__Available records__:
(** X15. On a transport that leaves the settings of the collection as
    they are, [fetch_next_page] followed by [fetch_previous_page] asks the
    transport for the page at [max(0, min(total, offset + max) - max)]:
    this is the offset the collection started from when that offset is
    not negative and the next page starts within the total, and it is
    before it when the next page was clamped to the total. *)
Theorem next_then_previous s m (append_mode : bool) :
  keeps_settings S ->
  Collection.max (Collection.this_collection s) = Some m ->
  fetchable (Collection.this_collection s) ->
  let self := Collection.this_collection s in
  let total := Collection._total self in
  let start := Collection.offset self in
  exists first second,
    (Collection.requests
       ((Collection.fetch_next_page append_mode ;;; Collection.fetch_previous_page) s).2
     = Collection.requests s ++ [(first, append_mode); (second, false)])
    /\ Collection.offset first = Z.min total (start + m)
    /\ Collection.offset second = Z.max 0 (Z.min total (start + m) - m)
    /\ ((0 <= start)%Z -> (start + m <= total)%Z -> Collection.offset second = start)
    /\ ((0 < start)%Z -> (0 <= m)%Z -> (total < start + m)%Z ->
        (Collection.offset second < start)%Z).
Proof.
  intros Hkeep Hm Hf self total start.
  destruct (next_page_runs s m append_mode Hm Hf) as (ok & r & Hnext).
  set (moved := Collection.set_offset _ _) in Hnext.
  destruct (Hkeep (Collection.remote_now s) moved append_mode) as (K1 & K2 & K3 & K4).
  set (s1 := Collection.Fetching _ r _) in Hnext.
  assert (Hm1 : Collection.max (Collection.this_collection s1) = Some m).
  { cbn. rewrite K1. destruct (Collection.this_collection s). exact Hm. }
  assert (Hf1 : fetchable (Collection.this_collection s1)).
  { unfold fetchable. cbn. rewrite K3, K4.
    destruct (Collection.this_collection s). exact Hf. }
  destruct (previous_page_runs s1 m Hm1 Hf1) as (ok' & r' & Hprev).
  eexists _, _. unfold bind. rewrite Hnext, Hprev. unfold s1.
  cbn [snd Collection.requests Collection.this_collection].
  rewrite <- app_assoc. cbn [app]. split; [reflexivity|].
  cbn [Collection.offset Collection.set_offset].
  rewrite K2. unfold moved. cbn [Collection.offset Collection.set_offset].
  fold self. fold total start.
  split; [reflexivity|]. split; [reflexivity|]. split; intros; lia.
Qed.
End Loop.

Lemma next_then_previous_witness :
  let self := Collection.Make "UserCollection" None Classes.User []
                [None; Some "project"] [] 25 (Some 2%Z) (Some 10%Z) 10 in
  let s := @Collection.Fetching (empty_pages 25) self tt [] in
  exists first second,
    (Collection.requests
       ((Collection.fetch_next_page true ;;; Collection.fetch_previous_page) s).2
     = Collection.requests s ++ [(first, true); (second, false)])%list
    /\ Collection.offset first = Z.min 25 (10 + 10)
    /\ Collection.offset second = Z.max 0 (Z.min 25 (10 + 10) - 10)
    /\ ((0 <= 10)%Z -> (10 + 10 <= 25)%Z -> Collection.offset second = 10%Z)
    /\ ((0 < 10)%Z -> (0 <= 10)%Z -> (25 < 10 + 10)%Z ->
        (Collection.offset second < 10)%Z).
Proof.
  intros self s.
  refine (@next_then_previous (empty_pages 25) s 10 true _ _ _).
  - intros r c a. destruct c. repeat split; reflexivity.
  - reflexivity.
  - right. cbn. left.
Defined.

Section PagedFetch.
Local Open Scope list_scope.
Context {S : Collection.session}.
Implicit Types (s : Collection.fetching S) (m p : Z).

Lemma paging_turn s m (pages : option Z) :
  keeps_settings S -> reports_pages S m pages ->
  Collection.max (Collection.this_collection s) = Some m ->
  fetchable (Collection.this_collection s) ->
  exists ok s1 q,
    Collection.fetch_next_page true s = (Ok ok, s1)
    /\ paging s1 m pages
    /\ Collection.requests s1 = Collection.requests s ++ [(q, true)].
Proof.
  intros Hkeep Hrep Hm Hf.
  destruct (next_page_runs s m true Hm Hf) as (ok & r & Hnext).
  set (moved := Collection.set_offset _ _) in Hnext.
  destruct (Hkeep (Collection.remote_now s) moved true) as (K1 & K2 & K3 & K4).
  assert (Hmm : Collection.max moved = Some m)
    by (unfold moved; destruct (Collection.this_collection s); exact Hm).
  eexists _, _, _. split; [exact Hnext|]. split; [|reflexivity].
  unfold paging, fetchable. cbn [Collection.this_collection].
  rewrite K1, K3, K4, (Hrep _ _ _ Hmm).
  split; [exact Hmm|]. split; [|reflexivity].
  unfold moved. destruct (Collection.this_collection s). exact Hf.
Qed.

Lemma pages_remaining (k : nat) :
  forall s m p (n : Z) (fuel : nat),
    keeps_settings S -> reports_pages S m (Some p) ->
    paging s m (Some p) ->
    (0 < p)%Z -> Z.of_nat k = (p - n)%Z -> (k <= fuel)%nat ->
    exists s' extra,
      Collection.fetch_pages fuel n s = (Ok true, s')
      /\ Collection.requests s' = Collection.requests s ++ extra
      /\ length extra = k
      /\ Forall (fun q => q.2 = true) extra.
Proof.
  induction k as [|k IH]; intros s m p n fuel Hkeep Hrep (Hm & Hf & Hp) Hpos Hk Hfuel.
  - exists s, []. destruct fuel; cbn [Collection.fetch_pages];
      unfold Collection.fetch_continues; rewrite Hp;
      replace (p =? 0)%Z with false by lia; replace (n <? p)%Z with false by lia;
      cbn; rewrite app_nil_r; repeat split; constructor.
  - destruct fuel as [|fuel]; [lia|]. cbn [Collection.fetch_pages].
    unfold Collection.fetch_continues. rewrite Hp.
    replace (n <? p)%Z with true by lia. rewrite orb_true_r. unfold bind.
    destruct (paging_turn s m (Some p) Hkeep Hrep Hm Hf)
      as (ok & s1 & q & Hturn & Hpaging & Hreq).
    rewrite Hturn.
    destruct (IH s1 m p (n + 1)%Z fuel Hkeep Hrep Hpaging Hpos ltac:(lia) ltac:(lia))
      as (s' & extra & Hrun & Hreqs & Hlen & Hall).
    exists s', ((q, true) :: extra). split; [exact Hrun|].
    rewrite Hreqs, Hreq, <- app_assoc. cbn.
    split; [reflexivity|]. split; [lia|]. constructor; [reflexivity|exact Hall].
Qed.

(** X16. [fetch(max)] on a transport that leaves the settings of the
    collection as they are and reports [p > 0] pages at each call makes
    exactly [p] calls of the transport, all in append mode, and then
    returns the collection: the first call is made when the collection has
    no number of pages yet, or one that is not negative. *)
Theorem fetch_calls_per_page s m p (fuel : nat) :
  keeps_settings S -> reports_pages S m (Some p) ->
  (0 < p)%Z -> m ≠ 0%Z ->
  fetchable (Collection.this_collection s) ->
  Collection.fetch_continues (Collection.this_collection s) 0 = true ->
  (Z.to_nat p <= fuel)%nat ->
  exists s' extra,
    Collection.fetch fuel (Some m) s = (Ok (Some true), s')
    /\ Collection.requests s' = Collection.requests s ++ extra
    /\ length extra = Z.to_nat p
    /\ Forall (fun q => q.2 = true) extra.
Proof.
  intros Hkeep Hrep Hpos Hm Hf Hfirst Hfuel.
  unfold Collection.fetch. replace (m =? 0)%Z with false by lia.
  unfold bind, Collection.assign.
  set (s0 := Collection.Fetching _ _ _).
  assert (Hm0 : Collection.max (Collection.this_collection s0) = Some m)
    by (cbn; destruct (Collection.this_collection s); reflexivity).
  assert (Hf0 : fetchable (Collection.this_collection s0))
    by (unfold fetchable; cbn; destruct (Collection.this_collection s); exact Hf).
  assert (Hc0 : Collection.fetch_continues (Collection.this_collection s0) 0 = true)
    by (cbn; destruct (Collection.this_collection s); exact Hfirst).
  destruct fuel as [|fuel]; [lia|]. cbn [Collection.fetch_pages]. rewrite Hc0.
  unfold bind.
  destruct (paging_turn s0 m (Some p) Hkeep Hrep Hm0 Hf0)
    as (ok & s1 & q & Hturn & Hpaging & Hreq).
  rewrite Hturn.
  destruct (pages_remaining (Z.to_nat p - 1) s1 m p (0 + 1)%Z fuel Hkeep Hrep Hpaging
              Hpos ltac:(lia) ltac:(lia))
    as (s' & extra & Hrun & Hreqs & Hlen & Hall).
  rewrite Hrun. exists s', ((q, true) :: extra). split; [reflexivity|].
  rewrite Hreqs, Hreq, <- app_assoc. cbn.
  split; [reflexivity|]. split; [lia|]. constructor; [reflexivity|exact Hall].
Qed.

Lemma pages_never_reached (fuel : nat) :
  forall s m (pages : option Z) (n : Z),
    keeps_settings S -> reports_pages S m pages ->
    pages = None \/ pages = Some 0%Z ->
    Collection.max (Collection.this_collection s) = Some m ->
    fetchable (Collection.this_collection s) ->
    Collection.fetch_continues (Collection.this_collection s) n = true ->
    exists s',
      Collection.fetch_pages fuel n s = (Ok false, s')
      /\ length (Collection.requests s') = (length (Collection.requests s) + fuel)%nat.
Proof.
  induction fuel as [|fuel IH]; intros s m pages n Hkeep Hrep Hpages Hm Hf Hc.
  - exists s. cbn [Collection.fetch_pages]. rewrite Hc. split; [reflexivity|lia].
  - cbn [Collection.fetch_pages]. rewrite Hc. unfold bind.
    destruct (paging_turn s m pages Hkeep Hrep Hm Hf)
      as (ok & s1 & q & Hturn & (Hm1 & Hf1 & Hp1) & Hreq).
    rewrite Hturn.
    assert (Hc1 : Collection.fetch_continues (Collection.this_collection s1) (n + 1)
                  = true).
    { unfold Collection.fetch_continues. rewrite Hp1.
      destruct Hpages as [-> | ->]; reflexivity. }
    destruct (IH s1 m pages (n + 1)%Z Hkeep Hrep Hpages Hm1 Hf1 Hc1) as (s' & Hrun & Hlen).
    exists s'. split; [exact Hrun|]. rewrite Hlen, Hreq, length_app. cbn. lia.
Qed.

...

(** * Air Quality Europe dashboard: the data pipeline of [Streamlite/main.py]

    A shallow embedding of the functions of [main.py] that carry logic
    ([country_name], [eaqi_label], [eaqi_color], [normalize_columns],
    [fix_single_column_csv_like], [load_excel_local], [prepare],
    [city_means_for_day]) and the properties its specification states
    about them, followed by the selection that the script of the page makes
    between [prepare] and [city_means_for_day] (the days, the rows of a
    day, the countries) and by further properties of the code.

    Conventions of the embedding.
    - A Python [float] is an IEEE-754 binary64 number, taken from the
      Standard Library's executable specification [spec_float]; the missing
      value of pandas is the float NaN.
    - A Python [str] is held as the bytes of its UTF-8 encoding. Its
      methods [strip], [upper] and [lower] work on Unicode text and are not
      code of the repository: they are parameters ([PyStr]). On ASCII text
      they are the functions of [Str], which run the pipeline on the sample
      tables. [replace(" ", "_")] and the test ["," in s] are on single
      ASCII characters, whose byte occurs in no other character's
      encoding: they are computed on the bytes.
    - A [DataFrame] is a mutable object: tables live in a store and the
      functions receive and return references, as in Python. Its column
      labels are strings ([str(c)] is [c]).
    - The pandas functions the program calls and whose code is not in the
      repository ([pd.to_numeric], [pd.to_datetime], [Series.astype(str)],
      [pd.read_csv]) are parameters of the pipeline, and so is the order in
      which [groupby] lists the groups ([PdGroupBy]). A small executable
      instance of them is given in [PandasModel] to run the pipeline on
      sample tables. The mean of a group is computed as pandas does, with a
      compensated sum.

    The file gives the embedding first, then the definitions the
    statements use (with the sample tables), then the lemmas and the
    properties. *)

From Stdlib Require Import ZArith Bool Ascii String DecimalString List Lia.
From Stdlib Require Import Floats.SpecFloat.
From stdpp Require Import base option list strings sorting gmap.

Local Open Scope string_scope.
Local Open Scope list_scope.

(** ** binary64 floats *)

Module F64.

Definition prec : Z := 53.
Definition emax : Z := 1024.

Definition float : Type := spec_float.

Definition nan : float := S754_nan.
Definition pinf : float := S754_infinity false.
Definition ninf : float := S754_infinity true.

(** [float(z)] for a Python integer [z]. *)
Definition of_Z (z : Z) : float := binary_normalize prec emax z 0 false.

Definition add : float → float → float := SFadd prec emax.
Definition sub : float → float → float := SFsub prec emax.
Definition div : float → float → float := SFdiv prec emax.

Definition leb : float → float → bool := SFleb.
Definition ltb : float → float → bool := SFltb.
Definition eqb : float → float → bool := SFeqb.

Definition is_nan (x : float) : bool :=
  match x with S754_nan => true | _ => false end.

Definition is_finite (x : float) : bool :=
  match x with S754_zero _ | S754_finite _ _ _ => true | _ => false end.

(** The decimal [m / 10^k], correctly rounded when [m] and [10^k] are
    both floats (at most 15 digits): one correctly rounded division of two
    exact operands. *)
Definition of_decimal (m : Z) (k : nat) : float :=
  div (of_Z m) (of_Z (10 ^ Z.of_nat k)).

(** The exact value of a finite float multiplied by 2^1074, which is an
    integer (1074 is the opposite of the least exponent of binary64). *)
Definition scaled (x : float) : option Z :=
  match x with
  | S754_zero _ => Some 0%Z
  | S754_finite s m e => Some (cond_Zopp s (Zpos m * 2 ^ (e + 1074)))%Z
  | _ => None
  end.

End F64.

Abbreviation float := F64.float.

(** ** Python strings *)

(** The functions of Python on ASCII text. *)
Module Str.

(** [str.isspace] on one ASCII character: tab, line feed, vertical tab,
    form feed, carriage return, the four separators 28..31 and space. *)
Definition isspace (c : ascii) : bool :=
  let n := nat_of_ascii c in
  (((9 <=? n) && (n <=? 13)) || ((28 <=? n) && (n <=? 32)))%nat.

__Required work__: Above are the entries. Output exactly the lines beginning with the line that has "(** X15. On" and ending with the line that has "let total := Collection._total self in".

__Finished exercise__:
(** X15. On a transport that leaves the settings of the collection as
    they are, [fetch_next_page] followed by [fetch_previous_page] asks the
    transport for the page at [max(0, min(total, offset + max) - max)]:
    this is the offset the collection started from when that offset is
    not negative and the next page starts within the total, and it is
    before it when the next page was clamped to the total. *)
Theorem next_then_previous s m (append_mode : bool) :
  keeps_settings S ->
  Collection.max (Collection.this_collection s) = Some m ->
  fetchable (Collection.this_collection s) ->
  let self := Collection.this_collection s in
  let total := Collection._total self in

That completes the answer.